Unifying Regularisation Methods for Continual LearningDownload PDF

28 Sept 2020 (modified: 05 May 2023)ICLR 2021 Conference Blind SubmissionReaders: Everyone
Keywords: Continual Learning, Regularisation, Fisher Information
Abstract: Continual Learning addresses the challenge of learning a number of different distributions sequentially. The goal of maintaining knowledge of earlier distributions without re-accessing them starkly conflicts with standard SGD training for artificial neural networks. An influential method to tackle this are so-called regularisation approaches. They measure the importance of each parameter for modelling a given distribution and subsequently protect important parameters from large changes.
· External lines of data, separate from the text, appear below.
(** * gaers.bio: the in-browser search / filter / sort / paginate / export
    engine and the offline record converters, embedded in Rocq.

    Sources embedded here:
    - [assets/js/utils.js]       : [exportToCSV], [TableSorter], [Paginator]
    - [assets/js/gene-search.js] : [GeneSearchEngine.applyFilters]
    - the publications engine    : [PublicationsEngine.applyFilters],
                                  [PublicationsEngine.exportToCSV]
    - [scripts/convert-rnaseq-data.js] and the spatial converter
      ([convertFile]) : construction of one record per CSV row.

    JavaScript numbers are IEEE-754 binary64 values; they are embedded as
    Rocq's primitive floats, whose comparisons are the IEEE ones ([NaN]
    compares false with everything).  Page numbers and page counts are
    integers; they are kept in [Z] with [NaN] and [Infinity] written out. *)

From Stdlib Require Import ZArith List String Ascii Bool Lia.
From Stdlib Require Import Floats.
From stdpp Require Import base list strings.
Import ListNotations.

Set Warnings "-inexact-float".
Local Open Scope Z_scope.

(* ===================================================================== *)
(** * Part I: the embedding                                               *)
(* ===================================================================== *)

(** ** JavaScript values and the built-ins the sources call *)
Module Js.

(** A numeric property as it is found in a loaded JSON document: absent
    ([undefined]), [null], or a number. *)
Inductive numfield : Type :=
| NUndefined
| NNull
| NNum (f : float).

(** [ToNumber] as applied by the relational operators. *)
Definition toNumber (v : numfield) : float :=
  match v with
  | NUndefined => nan
  | NNull => 0%float
  | NNum f => f
  end.

(** [a <= b], [a >= b], [a < b], [a > b] on numbers. *)
Definition le (a b : float) : bool := PrimFloat.leb a b.
Definition ge (a b : float) : bool := PrimFloat.leb b a.
Definition lt (a b : float) : bool := PrimFloat.ltb a b.
Definition gt (a b : float) : bool := PrimFloat.ltb b a.

(** [v !== null && v !== undefined]. *)
Definition isPresent (v : numfield) : bool :=
  match v with
  | NNum _ => true
  | _ => false
  end.

(** A generic property value of a row object. *)
Inductive value : Type :=
| VUndefined
| VNull
| VBool (b : bool)
| VNum (f : float)
| VStr (s : string)
| VObject.

(** [v === null || v === undefined]. *)
Definition isNullish (v : value) : bool :=
  match v with
  | VUndefined | VNull => true
  | _ => false
  end.

(** [typeof v === 'number']. *)
Definition isNumber (v : value) : bool :=
  match v with
  | VNum _ => true
  | _ => false
  end.

(** A row object handed to the generic helpers: its own properties in
    insertion order. *)
Definition object : Type := list (string * value).

(** [row[key]]: the property, or [undefined] when the object has none. *)
Fixpoint get (row : object) (key : string) : value :=
  match row with
  | [] => VUndefined
  | (k, v) :: rest => if String.eqb k key then v else get rest key
  end.

(** [Object.keys(row)]. *)
Definition keys (row : object) : list string := List.map fst row.

(** Truthiness of a string: non-empty. *)
Definition truthy (s : string) : bool :=
  match s with
  | EmptyString => false
  | String _ _ => true
  end.

(** [s.includes(sub)]: [sub] occurs in [s] at some position. *)
Fixpoint includes (s sub : string) : bool :=
  String.prefix sub s ||
  match s with
  | EmptyString => false
  | String _ s' => includes s' sub
  end.

(** [a || b] on strings. *)
Definition orElse (a b : string) : string := if truthy a then a else b.

(** The one-character strings the exporter tests for. *)
Definition comma : ascii := ","%char.
Definition dquote : ascii := "034"%char.
Definition newline : ascii := "010"%char.
Definition creturn : ascii := "013"%char.
Definition str (c : ascii) : string := String c EmptyString.

(** [arr.join(sep)]. *)
Definition join (sep : string) (parts : list string) : string :=
  String.concat sep parts.

(** [arr.some(p)]. *)
Definition some {A : Type} (p : A -> bool) (arr : list A) : bool :=
  List.existsb p arr.

(** Built-ins whose result depends on the host (Unicode tables, the
    locale, number formatting).  They are taken as an interface. *)
Class Host : Type := {
  toLowerCase : string -> string;
  localeCompare : string -> string -> float;
  numberToString : float -> string;
  parseFloatString : string -> float
}.

(** [String(v)] for a value that is neither [null] nor [undefined] (for
    those it gives the words null and undefined). *)
Definition toString `{Host} (v : value) : string :=
  match v with
  | VUndefined => "undefined"
  | VNull => "null"
  | VBool true => "true"
  | VBool false => "false"
  | VNum f => numberToString f
  | VStr s => s
  | VObject => "[object Object]"
  end.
In the literature, three ways to measure parameter importance have been put forward and they have inspired a large body of follow-up work. Here, we present strong theoretical and empirical evidence that these three methods, Elastic Weight Consolidation (EWC), Synaptic Intelligence (SI) and Memory Aware Synapses (MAS), all approximate the Fisher Information. Only EWC intentionally relies on the Fisher, while the other two methods stem from rather different motivations. We find that for SI the relation to the Fisher -- and in fact its performance -- is due to a previously unknown bias. Altogether, this unifies a large body of regularisation approaches. It also provides the first theoretical explanation for the effectiveness of SI- and MAS-based algorithms and offers theoretically justified versions of these algorithms. From a practical viewpoint, our insights offer computational speed-ups and uncover conditions needed for different algorithms to work.